If this happens, see your dealer as soon as possible


----------



## GotTogO (Jul 25, 2013)

Probably oil service. Read the manual for the steps to reset it.


----------



## dreamcar (Feb 12, 2014)

GotTogO said:


> Probably oil service. Read the manual for the steps to reset it.


The Service Vehicle Soon
message along with this
symbol will come on and a
chime will sound if it
detects a problem on the
vehicle.
Such problems could be the Daytime Running
Lamps (DRL) or an automatic headlamp system
malfunction.
If this happens, see your dealer as soon as possible


straight from the manual


----------



## dreamcar (Feb 12, 2014)

im pretty sure the manual lied. fisrt of all, all of my lghts are fine, and the dlr work great. secondly, today my gurl was driving the car and when she got home, it wouldnt shut off. even with the key out. took it to the shop and they found a bad/melted relay and said another 24hr the car woulda been toasted. not sure if this was the cause of it not starting though. not sure which relay was bad either. anyone ever heard of this happening? think this would be causing my svs light?

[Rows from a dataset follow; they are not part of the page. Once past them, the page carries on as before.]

Lemma coherent_get c hash : coherent c -> coherent (set_recents c (snd (lru_Get (c_recents c) hash))).
Proof.
  intros [Ec H]. split; [done|]. intros k s [Hk|Hk]; apply H; [left|by right]. by apply (lru_Get_holds _ _ hash).
Qed.

Lemma coherent_add c s : coherent c -> entry s -> coherent (set_recents c (lru_Add (c_recents c) (s_Hash s) s)).
Proof.
  intros [Ec H] Hs. split; [done|]. intros k s' [Hk|Hk]; [|apply H; by right].
  apply lru_Add_holds in Hk as [[-> ->]|Hk]; [done|]. apply H. by left.
Qed.

Lemma coherent_store c s : coherent c -> entry s -> exists ok c', store v s c = (ok, c') /\ coherent c' /\ kept c c'.
Proof.
  intros [Ec H] Hs. unfold store. destruct (c_put_ok v (s_Hash s)); eexists _, _; (split_and!; [done| |done]); [|done]. split; [done|].
  intros k s' [Hk|Hk]; [apply H; by left|]. cbn [set_db c_db] in Hk. apply lookup_insert_Some in Hk as [[<- <-]|[_ Hk]]; [done|]. apply H. by right.
Qed.

Lemma engine_kept_trans c1 c2 c3 : kept c1 c2 -> kept c2 c3 -> kept c1 c3.
Proof. unfold kept. intuition congruence. Qed.

(** Where the headers of the loop end: at the block [N]. *)
Definition ends_at (N : Z) (headers : list Header) (rest : Prop) : Prop :=
  match head headers with Some h => h_Number h = Some N | None => rest end.

Lemma ends_at_snoc N headers h n : ends_at N headers (n = N) -> h_Number h = Some n -> forall P, ends_at N (headers ++ [h]) P.
Proof. destruct headers as [|h' headers]; cbn; [intros <- ->; done|done]. Qed.

Definition found (N : Z) (r : Snapshot * list Header + clique_error) : Prop :=
  match r with
  | inr _ => True
  | inl (s, headers) => entry s /\ Forall known headers /\ zlen headers < 2 ^ 59 /\ ends_at N headers (s_Number s = N)
  end.

Lemma snapshot_find_ok N fuel : forall n hash parents headers c, (Z.to_nat n < fuel)%nat -> 0 <= n < 2 ^ 59 -> zlen headers + n < 2 ^ 59 ->
  ends_at N headers (n = N) -> ends_at N headers (num_of hash = N) ->
  coherent c -> Forall known parents -> Forall known headers ->
  exists r c', snapshot_find v fuel n hash parents headers c = Ok (r, c') /\ coherent c' /\ kept c c' /\ found N r.
Proof.
  induction fuel as [|fuel IH]; intros n hash parents headers c Hf Hn Hl Hnn Hnh Hc Hp Hh; [lia|]. cbn [snapshot_find].
  pose proof (coherent_get c hash Hc) as Hc1. destruct (lru_Get (c_recents c) hash) as [o rec] eqn:Eg. cbn [snd] in Hc1.
  assert (forall s, entry s /\ s_Hash s = hash -> found N (inl (s, headers))) as Hfound.
  { intros s [[Hr Hs] Eh]. split_and!; [by split|done|lia|]. unfold ends_at in *. destruct (head headers); [done|]. by rewrite Hs, Eh. }
  destruct o as [s|].
  { eexists _, _. split_and!; [done|done|done|]. apply Hfound. apply (proj2 Hc). left. unfold lru_holds. by rewrite Eg. }
  set (c1 := set_recents c rec) in *. assert (kept c c1) as Hk1 by done. assert (c_config c1 = config) as Ec by apply Hc1.
  destruct (if n mod checkpointInterval =? 0 then c_db c1 !! hash else None) as [s|] eqn:Ed.
  { destruct (n mod checkpointInterval =? 0); [|done]. destruct (proj2 Hc1 hash s (or_intror Ed)) as [Hs Eh]. destruct (replay_ok s (proj1 Hs)) as (_ & Es & _).
    rewrite Ec, <- Es. replace (MkSnapshot _ _ _ _ _ _ _) with s by (by destruct s). eexists _, _. split_and!; [done|done|done|]. by apply Hfound. }
  rewrite Ec. unfold umod. pose proof (cc_epoch HC) as Hep. destruct (Z.eqb_spec (Epoch config) 0); [lia|]. cbn [obind].
  set (trusted := (n =? 0) || _). destruct (if trusted then GetHeaderByNumber n else None) as [cp|] eqn:Ecp.
  { destruct trusted eqn:Et; [|done]. destruct (cc_number HC _ _ Ecp) as [Hk Hx]. destruct (GetHeaderByNumber_ok _ _ Ecp) as [Em _].
    destruct (checkpoint_signers_ok (h_Extra cp)) as (l & El & _); [lia|]. rewrite El. cbn [obind]. set (s := newSnapshot config n (Header_Hash cp) l).
    assert (entry s) as Hs.
    { split; [|destruct (known_inv cp Hk) as (n' & En' & E' & _); rewrite Em in En'; injection En' as <-; exact E'].
      exists n, cp, l, []. rewrite (zlen_nil (A := Header)). split_and!; [done| |done|apply Forall_nil_2|lia|done].
      unfold trusted in Et. apply orb_true_iff in Et as [Et|[Et _]%andb_true_iff]; apply Z.eqb_eq in Et; tauto. }
    destruct (coherent_store c1 s Hc1 Hs) as (ok & c' & -> & Hc' & Hk'). eexists _, c'. split_and!; [done|done|by eapply engine_kept_trans|]. destruct ok; [|done].
    split_and!; [done|done|lia|done]. }
  assert (n <> 0) as Hn0.
  { intros ->. unfold trusted in Ecp. cbn [Z.eqb orb] in Ecp. destruct (cc_genesis HC) as [g Eg']. congruence. }
  assert (forall header parents', known header -> h_Number header = Some n -> Forall known parents' ->
    exists r c', snapshot_find v fuel (n -u 1) (h_ParentHash header) parents' (headers ++ [header]) c1 = Ok (r, c') /\ coherent c' /\ kept c c' /\ found N r) as Hnext.
  { intros header parents' Hkh Enh Hp'. rewrite u64_small by u64_lia. destruct (IH (n - 1) (h_ParentHash header) parents' (headers ++ [header]) c1) as (r & c' & E & H1 & H2 & H3);
      [lia|lia|rewrite zlen_app, zlen_cons, zlen_nil; lia|exact (ends_at_snoc N headers header n Hnn Enh _)|exact (ends_at_snoc N headers header n Hnn Enh _)|done|done|apply Forall_app; split; [done|by apply Forall_singleton]|].
    exists r, c'. split_and!; [done|done|by eapply engine_kept_trans|done]. }
  destruct (last parents) as [header|] eqn:Elast.
  - assert (known header) as Hkh by (rewrite Forall_forall in Hp; by apply Hp, last_Some_elem_of). destruct (known_inv header Hkh) as (k & Ek & _ & Hk & EU). rewrite Ek. cbn [deref of_option obind].
    rewrite EU. destruct (negb _ || negb _) eqn:Eb; [by eexists _, _|]. apply orb_false_iff in Eb as [_ Eb]. apply negb_false_iff, Z.eqb_eq in Eb. subst k.
    apply Hnext; [done|done|]. rewrite removelast_firstn_len. by apply Forall_take.
  - destruct (GetHeader hash n) as [header|] eqn:Eh; [|by eexists _, _]. apply Hnext; [by eapply cc_known|apply (GetHeader_ok _ _ _ Eh)|done].
Qed.

Lemma snapshot_ok number hash parents c : 0 <= number < 2 ^ 59 -> num_of hash = number -> coherent c -> Forall known parents ->
  exists r c', snapshot v (snapshot_fuel number) number hash parents c = Ok (r, c') /\ coherent c' /\ kept c c' /\
    forall s, r = inl s -> replay s /\ s_Number s = number.
Proof.
  intros Hn Eh Hc Hp. unfold snapshot. destruct (snapshot_find_ok number (snapshot_fuel number) number hash parents [] c) as (r & c1 & -> & Hc1 & Hk1 & Hr);
    [unfold snapshot_fuel; lia|done|rewrite (zlen_nil (A := Header)); lia|done|done|done|done|apply Forall_nil_2|]. cbn [obind].
  destruct r as [[s hs]|e]; [|by eexists _, _]. destruct Hr as ([Hs Es] & Hhs & Hl & He).
  destruct (apply_replay s (reverse hs)) as (r & -> & Hr); [done|by apply Forall_reverse|unfold zlen in *; by rewrite length_reverse|]. cbn [obind].
  destruct r as [s'|e]; [|by eexists _, _]. destruct (Hr s' eq_refl) as (Hs' & EN & Hnum & EH).
  assert (entry s' /\ s_Number s' = number) as [Hent Enum].
  { destruct hs as [|h hs]; [cbn in He; change (reverse []) with (@nil Header) in *; rewrite (zlen_nil (A := Header)) in EN; cbn in EH; split; [split; [done|by rewrite EH, EN, Z.add_0_r]|lia]|].
    cbn [ends_at head] in He. rewrite reverse_cons in *. rewrite last_snoc in EH. apply Forall_cons in Hhs as [Hkh _].
    pose proof (numbered_last _ _ h Hnum (last_snoc _ _)) as Eh'. rewrite He, <- EN in Eh'. injection Eh' as Eh'. destruct (known_inv h Hkh) as (k & Ek & Ek' & _).
    rewrite He in Ek. injection Ek as <-. split; [split; [done|by rewrite EH, <- Ek']|done]. }
  pose proof (coherent_add c1 s' Hc1 Hent) as Hc2. set (c2 := set_recents c1 _) in *. assert (kept c c2) as Hk2 by exact Hk1.
  destruct ((_ =? 0) && _); [|eexists _, c2; split_and!; [done|done|done|by intros s'' [= <-]]].
  destruct (coherent_store c2 s' Hc2 Hent) as (ok & c3 & -> & Hc3 & Hk3). eexists _, c3. split_and!; [done|done|by eapply engine_kept_trans|].
  destruct ok; [|done]. by intros s'' [= <-].
Qed.
End chain.
End found.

f*** shitty dealerships :seeya::shutme


----------



## HP11 (Apr 11, 2009)

I'm not understanding.....what did the dealership do wrong?


----------



## dreamcar (Feb 12, 2014)

sold me the car a week ago and my svs light cam on the next day and now this...


----------



## HP11 (Apr 11, 2009)

Oh, okay. I thought you were talking about the shop that found the bad relay.


----------



## dreamcar (Feb 12, 2014)

just got the chance to mess with the goat since it messed up with my gurl driving yesterday. turns out the browning relay was the engine control relay. i swapped the relay and it didnt start back up. think it may have a bad ignition switch. when i hooked my battery back up, my check engine light and my battery light were on, another light blinked for a minute or so (think maybe my security light?) then stopped, and my digi speedo was reading 0mph. all with the key in my pocket. when i put the key in, the first click forward feels normal. after that it feels very loose, turnes easily, and dosent spring back at all. it just stays completely forward and i get no feedback at all from my car. the above named cluster lights just stay on the same as if the key was out. any input would be greatly appreciated


----------



## svede1212 (Nov 1, 2005)

The easiest and most definitive way to see what's making the light come on is to take it to some place like AutoZone or Advance Auto and have them throw their OBDII reader on it. If they aren't sure or you need further clarification make sure to right down every code that comes up.


----------



## HP11 (Apr 11, 2009)

I don't think he's able to start it...at least that's what I get from the post.


----------



## dreamcar (Feb 12, 2014)

yeah i cannot start the car. its stuck on the side of the road next to my mechancs shop. im going to try to get a new lock cylinder tomorrow to see if its the problem


----------



## dreamcar (Feb 12, 2014)

car is back on the road. tip of lock cylinder broke off in my ignition switch which left a constant current to my engine control relay. pretty sure the service vehicle soon lght is on due to a headlight out. will find out tomorrow once i install my hids


----------



## HP11 (Apr 11, 2009)

Could also be that you fixed the issue (ign switch) and the light just needs to be reset. If is comes back on I would have it scanned by someone with a Tech 2. Many things can be involved with the SES light. ABS, traction control, etc. I'm not really sure a headlight being out would trigger that light.


----------



## svede1212 (Nov 1, 2005)

A headlight won't. Get it scanned anywhere but write down the actual codes instead of just the parts store's interpretation.


----------



## dreamcar (Feb 12, 2014)

ended up being the oil pressure switch


----------